Дверь заскрипела протяжно, будто завыла. Галина вошла в избу.
Встала на колени перед черной глыбой, старухой, к табурету намертво прикованной: коричневое вяленое, копченое лицо из-под черного шерстяного платка, рыбы-руки на груди скрещены, тяжелое венчальное золотое кольцо на узловатом диком пальце блестит.
– Мама…
И старуха посмотрела слепыми глазами на нищее медное, тоненькое позолоченное колечко, в сельмаге купленное, у Галины на пальце нежном, детском, молодом, безымянном.
[интерлюдия]
Так говорит Гитлер:
Уважаемый господин Сталин,
Я пишу Вам это письмо в тот момент, когда я окончательно пришел к выводу, что невозможно добиться прочного мира в Европе ни для нас, ни для будущих поколений без окончательного сокрушения Англии и уничтожения ее как государства…

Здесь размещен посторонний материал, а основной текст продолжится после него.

Lemma on_key_quits_on_enter_or_esc_witness :
  let self := session [7] (py "abc") 3 in
  let r := @Search.on_key ascii_only plain_host (press "ESCAPE" "esc") self (world0 noon) in
  Search.quit_code self = None
  /\ Search.quit_code r.1 = Some 1
  /\ (@LineEdit_on_key plain_host (press "ESCAPE" "esc") (Search.line_edit self)).1 = false
  /\ ((1 = 0 /\ matches (press "ESCAPE" "esc") (py "enter") = true)
      \/ (1 = 1 /\ matches (press "ESCAPE" "esc") (py "esc") = true)).
Proof.
  cbv zeta.
  assert (Search.quit_code
            (@Search.on_key ascii_only plain_host (press "ESCAPE" "esc")
               (session [7] (py "abc") 3) (world0 noon)).1 = Some 1) as Hq
    by (vm_compute; reflexivity).
  split; [reflexivity|]. split; [exact Hq|].
  exact (@on_key_quits_on_enter_or_esc ascii_only plain_host (press "ESCAPE" "esc")
           (session [7] (py "abc") 3) (world0 noon) 1 eq_refl Hq).
Defined.

(** ** The debounce memory and the empty query *)

(** X15. After a marker request on a non-empty target set, carried out or
    skipped, the text remembered for the debounce is the current input. *)
Theorem mark_remembers_text `{UnicodeData} (self : Search.t) (w : World) :
  Search.window_ids self <> [] ->
  Search._last_mark_text (Search.mark self w).1
  = LineEdit.current_input (Search.line_edit self)
  /\ Search._last_mark_text (Search.refresh self w).1
     = LineEdit.current_input (Search.line_edit self).
Proof.
  intros Hwin.
  assert (forall w',
            Search._last_mark_text (Search.mark self w').1
            = LineEdit.current_input (Search.line_edit self)) as Hmark.
  { intros w'. destruct (debounced self (wall_clock w' (clock_reads w'))) eqn:Hd.
    - destruct (mark_skips self w' Hwin Hd) as [-> _].
      unfold debounced in Hd. apply andb_true_iff in Hd as [Hd _].
      by apply bool_decide_eq_true_1 in Hd.
    - by destruct (mark_carries_out self w' Hwin Hd) as [-> _]. }
  split; [apply Hmark|]. unfold Search.refresh, Search.draw_screen. apply Hmark.
Qed.

Lemma mark_remembers_text_witness :
  let self := session [7] (py "abc") 3 in
  Search.window_ids self <> []
  /\ Search._last_mark_text (@Search.mark ascii_only self (world0 noon)).1 = py "abc"
  /\ Search._last_mark_text (@Search.refresh ascii_only self (world0 noon)).1 = py "abc".
Proof.
  cbv zeta. split; [discriminate|].
  exact (@mark_remembers_text ascii_only (session [7] (py "abc") 3) (world0 noon)
           ltac:(discriminate)).
Defined.

(** X16. A marker request for the empty input that is carried out creates
    no marker: it sends one [remove-marker] per target window. *)
Theorem mark_empty_query_removes `{UnicodeData} (self : Search.t) (w : World) :
  Search.window_ids self <> [] ->
  LineEdit.current_input (Search.line_edit self) = [] ->
  debounced self (wall_clock w (clock_reads w)) = false ->
  remote_calls (Search.mark self w).2
  = remote_calls w
    ++ map (fun match_arg => [py "remove-marker"; match_arg]) (Search.match_args self).
Proof.
  intros Hwin Htext Hgo.
  destruct (mark_carries_out self w Hwin Hgo) as [_ ->].
  unfold mark_requests. by rewrite Htext.
Qed.

Lemma mark_empty_query_removes_witness :
  let self := session [7; 8] (py "") 0 in
  Search.window_ids self <> []
  /\ LineEdit.current_input (Search.line_edit self) = []
  /\ debounced self (wall_clock (world0 noon) (clock_reads (world0 noon))) = false
  /\ remote_calls (@Search.mark ascii_only self (world0 noon)).2
     = [[py "remove-marker"; py "--match=id:7"]; [py "remove-marker"; py "--match=id:8"]].
Proof.
  cbv zeta. split; [discriminate|]. split; [reflexivity|]. split; [reflexivity|].
  exact (@mark_empty_query_removes ascii_only (session [7; 8] (py "") 0) (world0 noon)
           ltac:(discriminate) eq_refl eq_refl).
Defined.

(** ** From one session to the next *)

(** X17. What a session leaves in the stored values is what the next one
    starts from: after [quit], with either return code, a new session over
    the stored values has the old input as its input, marked unless it is
    empty, with the cursor at its end and inside the text; and after a
    toggle of the mode, a new session starts in the toggled mode. *)
Theorem stored_values_round_trip `{UnicodeData} (return_code : Z)
    (self : Search.t) (w w' : World) (window_ids : list Z) (error : str) :
  let text := LineEdit.current_input (Search.line_edit self) in
  let stored := Search.cached_values (Search.quit return_code self w).1 in
  let next := Search.__init__ stored window_ids error w' in
  let toggled := Search.switch_mode self in
  text_of next = text
  /\ cursor_of next = len text
  /\ LineEdit.wf (Search.line_edit next.1)
  /\ Search.text_marked next.1 = negb (bool_decide (text = []))
  /\ Search.mode (Search.__init__ (Search.cached_values toggled) window_ids error w').1
     = Search.mode toggled.
Proof.
  intros text stored next toggled.
  assert (forall cv, exists tx tm,
            (Search.__init__ cv window_ids error w').1
            = Search.set_last_mark tx tm
                (Search.update_prompt
                   {| Search.cached_values := cv; Search.window_ids := window_ids;
                      Search.error := error;
                      Search.line_edit :=
                        LineEdit.add_text (default (py "") (cv !! py "last_search"))
                          LineEdit.new;
                      Search.text_marked :=
                        negb (bool_decide (default (py "") (cv !! py "last_search") = []));
                      Search.mode := default (py "text") (cv !! py "mode");
                      Search.prompt := [];
                      Search._last_mark_text := py "";
                      Search._last_mark_time := 0%float;
                      Search.quit_code := None |})) as Hinit.
  { intros cv. unfold Search.__init__. apply mark_self. }
  assert (stored !! py "last_search" = Some text) as Hstored.
  { subst stored. unfold Search.quit. cbn [fst Search.quit_loop Search.cached_values
      Search.set_cached_values]. apply lookup_insert_eq. }
  unfold text_of, cursor_of. subst next.
  destruct (Hinit stored) as (tx & tm & ->).
  destruct (Hinit (Search.cached_values toggled)) as (tx' & tm' & ->).
  cbn [Search.set_last_mark Search.update_prompt Search.set_prompt Search.line_edit
       Search.text_marked Search.mode].
  rewrite Hstored. cbn [default].
  unfold LineEdit.add_text, LineEdit.new, LineEdit.split_at_cursor, LineEdit.wf.
  cbn [LineEdit.current_input LineEdit.cursor_pos app].
  rewrite take_nil, drop_nil, app_nil_r.
  unfold len. cbn [length].
  repeat split; try reflexivity; try lia.
  subst toggled. unfold Search.switch_mode.
  cbn [Search.update_prompt Search.set_prompt Search.set_cached_values
       Search.cached_values Search.mode Search.set_mode].
  by rewrite lookup_insert_eq.
Qed.

(** ** The entry point *)

Section Finding.
Implicit Types (tab : LsJson.tab) (os_window : LsJson.os_window).

Lemma find_in_windows_Some window_id tab kitty_windows found :
  find_in_windows window_id tab kitty_windows None = Some found ->
  found = tab /\ window_id ∈ map LsJson.id kitty_windows.
Proof.
  induction kitty_windows as [|kw rest IH]; [discriminate|].
  cbn [find_in_windows map]. destruct (Z.eqb_spec (LsJson.id kw) window_id) as [<-|].
  - intros [= <-]. split; [reflexivity | apply list_elem_of_here].
  - intros Hf. apply IH in Hf as [-> Hin]. split; [reflexivity|].
    by apply list_elem_of_further.
Qed.

Lemma find_in_windows_None window_id tab kitty_windows :
  find_in_windows window_id tab kitty_windows None = None ->
  window_id ∉ map LsJson.id kitty_windows.
Proof.
  induction kitty_windows as [|kw rest IH]; cbn [find_in_windows map].
  - intros _ Hin. by apply elem_of_nil in Hin.
  - destruct (Z.eqb_spec (LsJson.id kw) window_id) as [|Hne]; [discriminate|].
    intros Hf [->|Hin]%elem_of_cons; [done|]. by apply IH.
Qed.

Lemma find_in_tabs_Some window_id tabs found :
  find_in_tabs window_id tabs None = Some found ->
  found ∈ tabs /\ window_id ∈ map LsJson.id (LsJson.windows found).
Proof.
  induction tabs as [|tab rest IH]; [discriminate|].
  cbn [find_in_tabs].
  destruct (find_in_windows window_id tab (LsJson.windows tab) None) as [t|] eqn:Hw.
  - intros [= <-]. apply find_in_windows_Some in Hw as [-> Hin].
    split; [apply list_elem_of_here | exact Hin].
  - intros Hf. apply IH in Hf as [Hin Hid]. split; [|exact Hid].
    by apply list_elem_of_further.
Qed.

Lemma find_in_tabs_None window_id tabs :
  find_in_tabs window_id tabs None = None ->
  forall tab, tab ∈ tabs -> window_id ∉ map LsJson.id (LsJson.windows tab).
Proof.
  induction tabs as [|tab0 rest IH]; cbn [find_in_tabs].
  - intros _ tab Hin. by apply elem_of_nil in Hin.
  - destruct (find_in_windows window_id tab0 (LsJson.windows tab0) None) as [t|] eqn:Hw;
      [discriminate|].
    intros Hf tab [->|Hin]%elem_of_cons.
    + by apply find_in_windows_None in Hw.
    + by apply IH.
Qed.

Lemma find_in_os_windows_Some window_id ls_json found :
  find_in_os_windows window_id ls_json None = Some found ->
  exists os_window,
    os_window ∈ ls_json /\ found ∈ LsJson.tabs os_window
    /\ window_id ∈ map LsJson.id (LsJson.windows found).
Proof.
  induction ls_json as [|os rest IH]; [discriminate|].
  cbn [find_in_os_windows].
  destruct (find_in_tabs window_id (LsJson.tabs os) None) as [t|] eqn:Ht.
  - intros [= <-]. apply find_in_tabs_Some in Ht as [Hin Hid].
    exists os. split; [apply list_elem_of_here | by split].
  - intros Hf. apply IH in Hf as (os' & Hin & Hrest). exists os'.
    split; [by apply list_elem_of_further | exact Hrest].
Qed.

Lemma find_in_os_windows_None window_id ls_json :
  find_in_os_windows window_id ls_json None = None ->
  forall os_window tab,
    os_window ∈ ls_json -> tab ∈ LsJson.tabs os_window ->
    window_id ∉ map LsJson.id (LsJson.windows tab).
Proof.
  induction ls_json as [|os rest IH]; cbn [find_in_os_windows].
  - intros _ os' tab Hin. by apply elem_of_nil in Hin.
  - destruct (find_in_tabs window_id (LsJson.tabs os) None) as [t|] eqn:Ht; [discriminate|].
    intros Hf os' tab [->|Hin]%elem_of_cons Htab.
    + by eapply find_in_tabs_None.
    + by eapply IH.
Qed.
End Finding.

Section Main.
Context `{UnicodeData} `{PyInt}.

Lemma init_window_ids_error cached_values window_ids error (w : World) :
  Search.window_ids (Search.__init__ cached_values window_ids error w).1 = window_ids
  /\ Search.error (Search.__init__ cached_values window_ids error w).1 = error.
Proof.
  unfold Search.__init__.
  match goal with |- context [Search.mark ?s w] => set (self := s) end.
  by destruct (mark_self self w) as (tx & tm & ->).
Qed.

Lemma init_without_targets cached_values error (w : World) :
  remote_calls (Search.__init__ cached_values [] error w).2 = remote_calls w.
Proof. reflexivity. Qed.
End Main.

(** X18. Given a window id that [int] reads as [window_id]: without the
    flag [--all-windows] the one target is that window, and there is no
    error text.  With the flag, every target is a window that is not
    focused, in a tab that contains the given window; there is no error text
    when some tab contains the given window; and when no tab does, there is
    no target and the error text says so. *)
Theorem main_targets `{UnicodeData} `{PyInt} (args : list str)
    (ls_json : list LsJson.os_window) (cached_values : gmap (list N) (list N))
    (w : World) (window_id : Z) :
  2 <= len args ->
  isdigit (nth 1 args []) = true ->
  int (nth 1 args []) = Returns window_id ->
  exists r,
    main args ls_json cached_values w = Returns r
    /\ if (2 <? len args) && bool_decide (nth 2 args [] = py "--all-windows") then
         (forall id, id ∈ Search.window_ids r.1 ->
            exists os_window tab kitty_window,
              os_window ∈ ls_json /\ tab ∈ LsJson.tabs os_window
              /\ kitty_window ∈ LsJson.windows tab
              /\ LsJson.id kitty_window = id
              /\ LsJson.is_focused kitty_window = false
              /\ window_id ∈ map LsJson.id (LsJson.windows tab))
         /\ ((exists os_window tab,
                os_window ∈ ls_json /\ tab ∈ LsJson.tabs os_window
                /\ window_id ∈ map LsJson.id (LsJson.windows tab)) ->
             Search.error r.1 = py "")
         /\ ((forall os_window tab,
                os_window ∈ ls_json -> tab ∈ LsJson.tabs os_window ->
                window_id ∉ map LsJson.id (LsJson.windows tab)) ->
             Search.window_ids r.1 = []
             /\ Search.error r.1 = py "Error: Could not find the window id provided.")
       else
         Search.window_ids r.1 = [window_id] /\ Search.error r.1 = py "".
Proof.
  intros Hlen Hdigit Hint. unfold main.
  destruct (Z.ltb_spec (len args) 2) as [|_]; [lia|].
  rewrite Hdigit, Hint. cbn [negb orb].
  destruct ((2 <? len args) && bool_decide (nth 2 args [] = py "--all-windows")).
  - destruct (find_in_os_windows window_id ls_json None) as [tab|] eqn:Hfind;
      eexists; (split; [reflexivity|]);
      match goal with
      | |- context [Search.__init__ ?cv ?ids ?err ?w1] =>
          destruct (init_window_ids_error cv ids err w1) as [-> ->]
      end.
    + apply find_in_os_windows_Some in Hfind as (os & Hos & Htab & Hid).
      split; [|split].
      * intros id Hin. apply list_elem_of_fmap in Hin as (kw & -> & Hkw).
        apply list_elem_of_filter in Hkw as [Hfocus Hkw].
        exists os, tab, kw. repeat split; try done.
        by apply negb_true_iff in Hfocus.
      * reflexivity.
      * intros Hnone. exfalso. by apply (Hnone os tab).
    + pose proof (find_in_os_windows_None _ _ Hfind) as Hnone.
      split; [|split].
      * intros id Hin. by apply elem_of_nil in Hin.
      * intros (os & tab & Hos & Htab & Hid). exfalso. by apply (Hnone os tab).
      * done.
  - eexists. split; [reflexivity|]. apply init_window_ids_error.
Qed.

При формировании войск вторжения вдали от глаз и авиации противника, а также в связи с недавними операциями на Балканах вдоль границы с Советским Союзом скопилось большое количество моих войск, около 80 дивизий, что, возможно, и породило циркулирующие ныне слухи о вероятном военном конфликте между нами.

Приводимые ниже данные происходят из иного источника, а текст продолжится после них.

(** X4.  What Create Product and Create Order accept is within the bounds of the
    models: no price below zero, no order without items, no quantity below
    one. *)
Theorem accepted_requests_within_bounds (body : value) (w : world) :
  (forall id w', create_product body w = (Ok id, w') ->
     exists payload, validate_CreateProduct body = Some payload /\
                     fle (float_lit 0 0) (cp_price payload) = true) /\
  (forall resp w', create_order body w = (Ok resp, w') ->
     oo_items resp <> [] /\
     Forall (fun it => 1 <= oi_quantity it /\ fle (float_lit 0 0) (oi_price it) = true)
            (oo_items resp)).
Proof.
  split.
  - intros id w' Hrun. apply create_product_success in Hrun as (payload & s & Hv & _).
    exists payload. split; [exact Hv|]. eapply validate_CreateProduct_price. exact Hv.
  - intros resp w' Hrun. apply create_order_success in Hrun as (payload & Hv & Hne & ->).
    split; [exact Hne|]. eapply validate_CreateOrder_items. exact Hv.
Qed.
(** While the selection is a duplicate-free part of the loaded ids, the
    length test of [toggleSelectAll] is the set-equality test. *)
Lemma toggleSelectAll_agrees (st : State) :
  NoDup (List.map _id (logs st)) -> selection_within_logs st ->
  toggleSelectAll st = toggleSelectAll_by_set_equality st.
Proof.
  intros Hids [Hsel Hincl].
  unfold toggleSelectAll, toggleSelectAll_by_set_equality.
  rewrite <- (length_map _id (logs st)).
  destruct (length (selectedIds st) =? length (List.map _id (logs st)))%nat eqn:E.
  - apply Nat.eqb_eq in E.
    assert (same_ids (selectedIds st) (List.map _id (logs st)) = true) as ->;
      [|reflexivity].
    apply same_ids_incl. split; [assumption|].
    apply NoDup_ListNoDup in Hsel.
    apply (List.NoDup_length_incl Hsel); [lia | assumption].
  - apply Nat.eqb_neq in E.
    destruct (same_ids (selectedIds st) (List.map _id (logs st))) eqn:S; [|reflexivity].
    apply same_ids_incl in S as [H1 H2].
    apply NoDup_ListNoDup in Hsel, Hids.
    pose proof (List.NoDup_incl_length Hsel H1).
    pose proof (List.NoDup_incl_length Hids H2). lia.
Qed.

(** [handleDeleteSingle] reloads the logs and leaves the selection as it
    was, the deleted id included. *)
Lemma handleDeleteSingle_keeps_selection
    (token id : string) (st : State) (w : World) (n : nat) :
  selectedIds (run w n (handleDeleteSingle token id st)).1 = selectedIds st.
Proof.
  unfold handleDeleteSingle. simpl run.
  destruct (run_result (apiCall (w n) _ false _)) as [data | err]; [|reflexivity].
  unfold fetchLogs. simpl run.
  destruct (bind _ logs_of); reflexivity.
Qed.

(** [handleDeleteBulk] empties the selection before it reloads the logs. *)
Lemma handleDeleteBulk_clears (token : string) (st : State) (w : World) (n : nat) (data : json) :
  selectedIds st <> [] ->
  run_result (apiCall (w n) "/emails/logs/bulk-delete" false
    (authorized (Some "POST") token
       (Some (JObj [("ids", JArr (List.map JStr (selectedIds st)))])))) = Resolved data ->
  selectedIds (run w n (handleDeleteBulk token st)).1 = [].
Proof.
  intros Hsel Hok. unfold handleDeleteBulk.
  destruct (length (selectedIds st) =? 0)%nat eqn:E.
  { apply Nat.eqb_eq, length_zero_iff_nil in E. congruence. }
  simpl run. change (selectedIds (setIsDeleting true st)) with (selectedIds st).
  rewrite Hok. unfold fetchLogs. simpl run.
  destruct (bind _ logs_of); reflexivity.
Qed.

Lemma existsb_eqb_In (id : string) (l : list string) :
  existsb (fun i => (i =? id)%string) l = true <-> In id l.
Proof.
  rewrite existsb_exists. split.
  - intros (x & Hx & E). apply String.eqb_eq in E. now subst.
  - intros H. exists id. split; [assumption | apply String.eqb_refl].
Qed.

(** Ticking a loaded row keeps the selection within the loaded ids. *)
Lemma toggleSelect_within (st : State) (l : EmailLog) :
  In l (logs st) -> selection_within_logs st ->
  selection_within_logs (toggleSelect (_id l) st).
Proof.
  intros Hl [Hnd Hincl]. unfold selection_within_logs, toggleSelect. simpl.
  apply NoDup_ListNoDup in Hnd.
  destruct (existsb (fun i => (i =? _id l)%string) (selectedIds st)) eqn:E.
  - split.
    + apply NoDup_ListNoDup. now apply List.NoDup_filter.
    + intros x Hx. apply filter_In in Hx as [Hx _]. now apply Hincl.
  - split.
    + apply NoDup_ListNoDup. apply List.NoDup_app; [assumption | | ].
      * constructor; [intros [] | constructor].
      * intros x Hx [<- | []].
        apply existsb_eqb_In in Hx. congruence.
    + intros x Hx. apply in_app_or in Hx as [Hx | [<- | []]]; [now apply Hincl|].
      now apply in_map.
Qed.

(** C9, amended: "select all" compares the number of selected ids with
    the number of loaded rows, clearing the selection when they are equal
    and selecting every loaded id otherwise; this is the set-equality
    check as long as the selection is a duplicate-free part of the loaded
    ids, which ticking rows and "select all" itself maintain. *)
Theorem toggleSelectAll_by_length (st : State) :
  (length (selectedIds st) = length (logs st) ->
     toggleSelectAll st = setSelectedIds [] st) /\
  (length (selectedIds st) <> length (logs st) ->
     toggleSelectAll st = setSelectedIds (List.map _id (logs st)) st) /\
  (NoDup (List.map _id (logs st)) -> selection_within_logs st ->
     toggleSelectAll st = toggleSelectAll_by_set_equality st /\
     selection_within_logs (toggleSelectAll st)) /\
  (forall l, In l (logs st) -> selection_within_logs st ->
     selection_within_logs (toggleSelect (_id l) st)).
Proof.
  split; [|split; [|split]].
  - intros E. unfold toggleSelectAll. apply Nat.eqb_eq in E. now rewrite E.
  - intros E. unfold toggleSelectAll. apply Nat.eqb_neq in E. now rewrite E.
  - intros Hids Hwithin. split; [now apply toggleSelectAll_agrees|].
    unfold selection_within_logs, toggleSelectAll.
    destruct (length (selectedIds st) =? length (logs st))%nat; simpl.
    + split; [apply NoDup_nil; exact I | intros x []].
    + split; [assumption | intros x Hx; exact Hx].
  - intros l. apply toggleSelect_within.
Qed.

Lemma toggleSelectAll_by_length_witness :
  let st := toggleSelect "a"
              (run (Samples.serving ["a"; "b"; "c"]) 0 (mount "t" initial)).1 in
  toggleSelectAll st = toggleSelectAll_by_set_equality st /\
  selectedIds (toggleSelectAll st) = ["a"; "b"; "c"].
Proof.
  cbv zeta. split; [|reflexivity].
  refine (proj1 (proj1 (proj2 (proj2 (toggleSelectAll_by_length _))) _ _)).
  - apply NoDup_ListNoDup. vm_compute.
    repeat (constructor; [simpl; intuition discriminate|]). constructor.
  - split.
    + apply NoDup_singleton.
    + intros x [<- | []]. vm_compute. now left.
Defined.

(** C9 as stated fails: a single-row delete leaves the deleted id in the
    selection, and the length test then takes two selected ids, one of
    them gone, for "all selected" over two other loaded rows. *)
Lemma toggleSelectAll_counts_stale_ids :
  reachable "t" Samples.after_single_delete /\
  selectedIds Samples.after_single_delete = ["a"; "b"] /\
  List.map _id (logs Samples.after_single_delete) = ["b"; "c"] /\
  selectedIds (toggleSelectAll Samples.after_single_delete) = [] /\
  selectedIds (toggleSelectAll_by_set_equality Samples.after_single_delete) = ["b"; "c"] /\
  toggleSelectAll Samples.after_single_delete <>
  toggleSelectAll_by_set_equality Samples.after_single_delete.
Proof.
  split; [|repeat split; try reflexivity; vm_compute; discriminate].
  unfold Samples.after_single_delete. cbv zeta.
  apply (reach_toggleSelect "t" _ (mkLog "b" (Samples.log_row "b"))).
  - apply (reach_deleteSingle "t" _ (mkLog "a" (Samples.log_row "a"))).
    + apply (reach_toggleSelect "t" _ (mkLog "a" (Samples.log_row "a"))).
      * apply reach_mount.
      * vm_compute. now left.
    + vm_compute. now left.
  - vm_compute. now left.
Qed.

End SelectionFacts.

(** ** The API helper: logging and success *)

Module ApiMoreFacts.
Import Js Api JsFacts.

Уверяю Вас честью главы государства, что это не так.
Со своей стороны, я также с пониманием отношусь к тому, что Вы не можете полностью игнорировать эти слухи и также сосредоточили на границе достаточное количество своих войск.
В подобной обстановке я совсем не исключаю возможность случайного возникновения вооруженного конфликта, который в условиях такой концентрации войск может принять очень крупные размеры, когда трудно или просто невозможно будет определить, что явилось его первопричиной. Не менее сложно будет этот конфликт и остановить.